(Work to be completed): Starting with the first line below, reproduce each line exactly until you have included the one bearing "thread with signals, time".

Collected data
(* ===== verification/PoolSafety.v ===== *)
(** * What the pool guarantees

    Invariants of the machine of [Pool] under every interleaving of the main
    thread with signals, time and process exits, and the specifications of the
    settings parser and of the restart budget. *)
From S2P Require Import Prelude PyValue Json Pool.
Import Pool.

Module PoolSafety.

(** ** Dicts keyed by slot *)

Section slots.
Context {A : Type}.
Implicit Types (d : list (nat * A)).

Lemma slot_set_new d k v : k ∉ d.*1 → slot_set d k v = d ++ [(k, v)].
Proof.
  induction d as [|[k' v'] d IH]; [done|]. simpl. rewrite not_elem_of_cons.
  intros [Hne Hd]. rewrite (proj2 (Nat.eqb_neq _ _) Hne). by rewrite IH.
Qed.

Lemma elem_of_slot_set_keys d k v i : i ∈ (slot_set d k v).*1 ↔ i = k ∨ i ∈ d.*1.
Proof.
  induction d as [|[k' v'] d IH]; simpl; [set_solver|].
  destruct (Nat.eqb_spec k k') as [->|Hne]; simpl; rewrite !elem_of_cons; [tauto|].
  rewrite IH. tauto.
Qed.

Lemma NoDup_slot_set d k v : NoDup d.*1 → NoDup (slot_set d k v).*1.
Proof.
  induction d as [|[k' v'] d IH]; simpl; [intros _; apply NoDup_singleton|].
  rewrite NoDup_cons. intros [Hk' Hd]. destruct (Nat.eqb_spec k k') as [->|Hne]; simpl.
  - by apply NoDup_cons.
  - apply NoDup_cons. rewrite elem_of_slot_set_keys. split; [|auto]. intros [->|?]; done.
Qed.

Lemma elem_of_slot_del d k x : x ∈ slot_del d k ↔ x ∈ d ∧ x.1 ≠ k.
Proof. unfold slot_del. rewrite list_elem_of_filter. tauto. Qed.

Lemma elem_of_slot_del_keys d k i : i ∈ (slot_del d k).*1 ↔ i ∈ d.*1 ∧ i ≠ k.
Proof.
  rewrite !list_elem_of_fmap. setoid_rewrite elem_of_slot_del. naive_solver.
Qed.

Lemma NoDup_slot_del d k : NoDup d.*1 → NoDup (slot_del d k).*1.
Proof.
  induction d as [|[i x] d IH]; simpl; [done|]. rewrite NoDup_cons. intros [Hi Hd].
  unfold slot_del. rewrite filter_cons. simpl. case_decide; simpl; [|by apply IH].
  apply NoDup_cons. split; [|by apply IH].
  rewrite (elem_of_slot_del_keys d k i). naive_solver.
Qed.

Lemma NoDup_keys_fun d i x y : NoDup d.*1 → (i, x) ∈ d → (i, y) ∈ d → x = y.
Proof.
  intros Hnd [j Hj]%list_elem_of_lookup [k Hk]%list_elem_of_lookup.
  assert (j = k) as -> by (eapply (NoDup_lookup d.*1); rewrite ?list_lookup_fmap, ?Hj, ?Hk; done).
  congruence.
Qed.

Lemma slot_has_iff d k : slot_has d k = true ↔ k ∈ d.*1.
Proof. apply bool_decide_eq_true. Qed.
End slots.

(** ** Signals change no status *)

Definition same_process (p q : Proc) : Prop := worker_id p = worker_id q ∧ status p = status q.
Definition same_processes (w w' : World) : Prop :=
  clock w' = clock w ∧ next_pid w' = next_pid w ∧
  ∀ pid, option_Forall2 same_process (procs w !! pid) (procs w' !! pid).

#[export] Instance same_process_preorder : PreOrder same_process.
Proof. split; [by split|]. intros p q r [? ?] [? ?]. split; congruence. Qed.

#[export] Instance same_processes_preorder : PreOrder same_processes.
Proof.
  split.
  - intros w. split_and!; try done.
  - intros u v w (H1 & H2 & H3) (H4 & H5 & H6). split_and!; try congruence.
    intros pid. etransitivity; [apply H3|apply H6].
Qed.

Lemma send_same f pid w :
  (∀ p, same_process p (f p)) → same_processes w (send f pid w).
Proof.
  intros Hf. split_and!; try done. intros k. unfold send. simpl.
  rewrite lookup_alter. case_decide as Hk; [|done]. subst k.
  destruct (procs w !! pid) as [p|]; [|constructor]. simpl. constructor.
  by destruct (is_some (status p)).
Qed.

Lemma signal_all_same f children w :
  (∀ p, same_process p (f p)) → same_processes w (signal_all f children w).
Proof.
  intros Hf. unfold signal_all. induction children as [|[i pid] c IH]; simpl; [done|].
  etransitivity; [apply IH|by apply send_same].
Qed.

Lemma same_alive w w' pid : same_processes w w' → is_alive w' pid = is_alive w pid.
Proof.
  intros (_ & _ & H). unfold is_alive. specialize (H pid).
  destruct H as [p q [_ Hs]|]; [|done]. by rewrite Hs.
Qed.

(** ** The invariant of the machine *)

(** The process just started and not yet stored, the slots still to be started
    or scheduled, and the children the current loop has still to look at. *)
Definition hand_of (p : Pc) : list (nat * nat) :=
  match p with
  | StartSpawned i pid _ | RespawnSpawned _ i pid _ => [(i, pid)]
  | _ => []
  end.
Definition claimed_of (p : Pc) : list nat :=
  match p with
  | AtStart todo | StartSpawned _ _ todo => todo
  | AtRecord _ i _ _ | AtSchedule _ i _ _ => [i]
  | AtRespawn _ todo | RespawnSpawned _ _ _ todo | RespawnStored _ _ todo => todo.*1
  | _ => []
  end.
Definition snapshot_of (p : Pc) : list (nat * nat) :=
  match p with
  | AtPoll _ todo | AtRecord _ _ _ todo | AtSchedule _ _ _ todo | AtReap todo => todo
  | _ => []
  end.
Definition starting (p : Pc) : bool :=
  match p with AtStart _ | StartSpawned _ _ _ => true | _ => false end.
Definition stored (p : Pc) : option nat :=
  match p with RespawnStored _ i _ => Some i | _ => None end.

Definition tracked (m : Machine) : list (nat * nat) := hand_of (pc m) ++ children m.

(** Membership in concatenations of lists, propositionally. *)
Ltac mem_tauto Hj :=
  repeat first [rewrite elem_of_app in Hj | rewrite elem_of_cons in Hj];
  repeat first [rewrite elem_of_app | rewrite elem_of_cons]; rewrite ?elem_of_nil in Hj; tauto.

Section machine.
Context (s : Settings).

Definition slots_count : nat := Z.to_nat (count s).

Record Inv (m : Machine) : Prop := {
  i_nodup : NoDup (claimed_of (pc m) ++ (tracked m).*1);
  i_bound : ∀ i, i ∈ claimed_of (pc m) ++ (tracked m).*1 ++ (pending_respawns m).*1 →
              i < slots_count;
  i_snapshot : NoDup (snapshot_of (pc m)).*1 ∧ ∀ x, x ∈ snapshot_of (pc m) → x ∈ children m;
  i_pending : NoDup (pending_respawns m).*1;
  i_disjoint : ∀ i, i ∈ (pending_respawns m).*1 →
      i ∉ (children m).*1 ∨ stored (pc m) = Some i;
  i_start : starting (pc m) = true → pending_respawns m = [];
  i_stored : ∀ i, stored (pc m) = Some i → i ∈ (children m).*1;
  i_alive : ∀ pid, is_alive (world m) pid = true → ∃ i, (i, pid) ∈ tracked m;
  i_names : ∀ i pid, (i, pid) ∈ tracked m → ∃ p, procs (world m) !! pid = Some p ∧
      worker_id p = prefix s +:+ "-" +:+ str_nat (S i);
  i_pids : ∀ pid, is_Some (procs (world m) !! pid) → pid < next_pid (world m) }.

Lemma Inv_boot now : Inv (boot s now).
Proof.
  split; simpl.
  - rewrite app_nil_r. apply NoDup_seq.
  - intros i [Hi%elem_of_seq|Hi]%elem_of_app; [unfold slots_count; lia|].
    by apply elem_of_nil in Hi.
  - split; [constructor|]. intros x []%elem_of_nil.
  - constructor.
  - intros i []%elem_of_nil.
  - done.
  - done.
  - intros pid. unfold is_alive. simpl. by rewrite lookup_empty.
  - intros i pid []%elem_of_nil.
  - intros pid [? H]. simpl in H. by rewrite lookup_empty in H.
Qed.

(** The world may change as long as no process comes to life or is renamed. *)
Lemma Inv_world m w :
  Inv m → next_pid w = next_pid (world m) →
  (∀ pid, is_alive w pid = true → is_alive (world m) pid = true) →
  (∀ pid, option_Forall2 (λ p q, worker_id p = worker_id q)
            (procs (world m) !! pid) (procs w !! pid)) →
  Inv (with_world m w).
Proof.
  intros [H1 H2 H3 H4 H5 H0 H9 H6 H7 H8] Hn Ha Hp. split; try done.
  - intros pid Hal. by apply H6, Ha.
  - intros i pid Hin. destruct (H7 i pid Hin) as (p & Hpp & Hid). specialize (Hp pid).
    rewrite Hpp in Hp. inversion Hp as [p' q Heq Hq1 Hq2|]; subst.
    exists q. split; [done|]. by rewrite <- Heq.
  - intros pid Hs. simpl in *. rewrite Hn. apply H8. specialize (Hp pid).
    destruct Hs as [q Hq]. rewrite Hq in Hp. inversion Hp; eauto.
Qed.

Lemma Inv_same_world m w : Inv m → same_processes (world m) w → Inv (with_world m w).
Proof.
  intros HI Hs. apply Inv_world; [done|by destruct Hs as (_ & ? & _)| |].
  - intros pid. by rewrite (same_alive _ _ _ Hs).
  - intros pid. destruct Hs as (_ & _ & Hs). specialize (Hs pid).
    destruct Hs as [p q [? ?]|]; by constructor.
Qed.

(Expected answer):
(* ===== verification/PoolSafety.v ===== *)
(** * What the pool guarantees

    Invariants of the machine of [Pool] under every interleaving of the main
    thread with signals, time and process exits, and the specifications of the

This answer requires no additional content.